Second: Patterns should be chosen by one’s chest measurement, not by one’s bust size. The patterns are then adjusted to fit the bust, a fairly easy task. If one chooses one’s pattern by one’s bust size, half of the additional bust fit one needs is in the back of the bodice, plus much of the pattern often needs to be fitted.
Third: home sewing patterns aren’t supposed to fit. They are drafted to fit the pattern companies’ grade rules. Grade rules are sizing systems that present a full series of proportioned measurements for each size in the grade rule.
Because all pattern sizes are graded to the pattern companies’ grade rules, if one knows how one differs from one’s closest size, one can then draft in the same fit changes into any pattern in that grade rule in one’s closest size. The pattern and finished garment should then fit.
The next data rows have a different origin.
Lemma select_least_loaded_None ord nodes exclude seed :
  0 <= seed ->
  select_least_loaded ord nodes exclude seed = None <-> ll_available ord nodes exclude = [].
Proof.
  intros Hs. split.
  - intros Hnone. apply dec_stable. intros Hne.
    destruct (select_least_loaded_tied ord nodes exclude seed) as (m & tied & _ & -> & Hlen & He); try done.
    rewrite He in Hnone. apply lookup_ge_None in Hnone.
    revert Hnone Hlen. generalize (length (filter (fun n => active_tasks n = m) (ll_available ord nodes exclude))).
    intros len Hge Hlen. pose proof (Z.mod_pos_bound seed (Z.of_nat len)). lia.
  - intros Hnil. unfold select_least_loaded. by rewrite Hnil.
Qed.

#[export] Instance least_loaded_policy ord seed :
  0 <= seed -> SelectPolicy ll_eligible (fun nodes ex => select_least_loaded ord nodes ex seed).
Proof.
  intros Hs. split.
  - intros nodes ex n Hsel. apply select_least_loaded_Some in Hsel as [Hin _]; [|done].
    by apply elem_of_ll_available in Hin.
  - intros nodes ex Hnone k n Hk He. apply dec_stable. intros Hex.
    apply select_least_loaded_None in Hnone; [|done].
    assert (n ∈ ll_available ord nodes ex) as Hin by (apply elem_of_ll_available; eauto).
    rewrite Hnone in Hin. by inversion Hin.
Qed.

(** ** Properties *)

(** C26. Round robin is fair: while the node map and the exclusions do not
    change and the 64-bit cursor does not wrap, [m] full turns of the cursor
    hand out every healthy, non-excluded node exactly [m] times. *)
Theorem round_robin_fair (m : nat) ord nodes index exclude :
  let c := rr_candidates ord nodes exclude in
  0 <= index -> index + Z.of_nat (m * length c) < u64_mod ->
  rr_picks (m * length c) ord nodes index exclude ≡ₚ Some <$> concat (replicate m c).
Proof.
  intros c. revert index. induction m as [|m IH]; intros index Hi Hov; [done|].
  simpl in *. destruct (decide (c = [])) as [Hc|Hne].
  { assert (forall k i, k = 0%nat -> rr_picks k ord nodes i exclude = []) as Hz by (intros ? ? ->; done).
    rewrite Hz by (rewrite Hc; simpl; lia). rewrite Hc.
    clear. induction m; done. }
  rewrite rr_picks_app by (done || lia). rewrite fmap_app. f_equiv.
  - subst c. rewrite rr_picks_turn by (done || lia). by rewrite rotate_perm.
  - apply IH; lia.
Qed.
That’s the theory. If a pattern style is accurately drafted to the grade rule, drafting in the fit changes needed into the correct personal size will enable the pattern to fit.
Unfortunately many home-sewing patterns are not drafted correctly. The problem is especially bad with the true bust dart point and bust area. Often the true bust dart point is left off the pattern. And/or the bust area is not placed according to the grade rule. Sometimes it is drafted as much as an inch or more from the correct grade-rule location. The true bust point and bust area seem to turn up almost anywhere in women’s front bodice patterns.
Here is a little help: Go here to Learn how to position the bust area correctly.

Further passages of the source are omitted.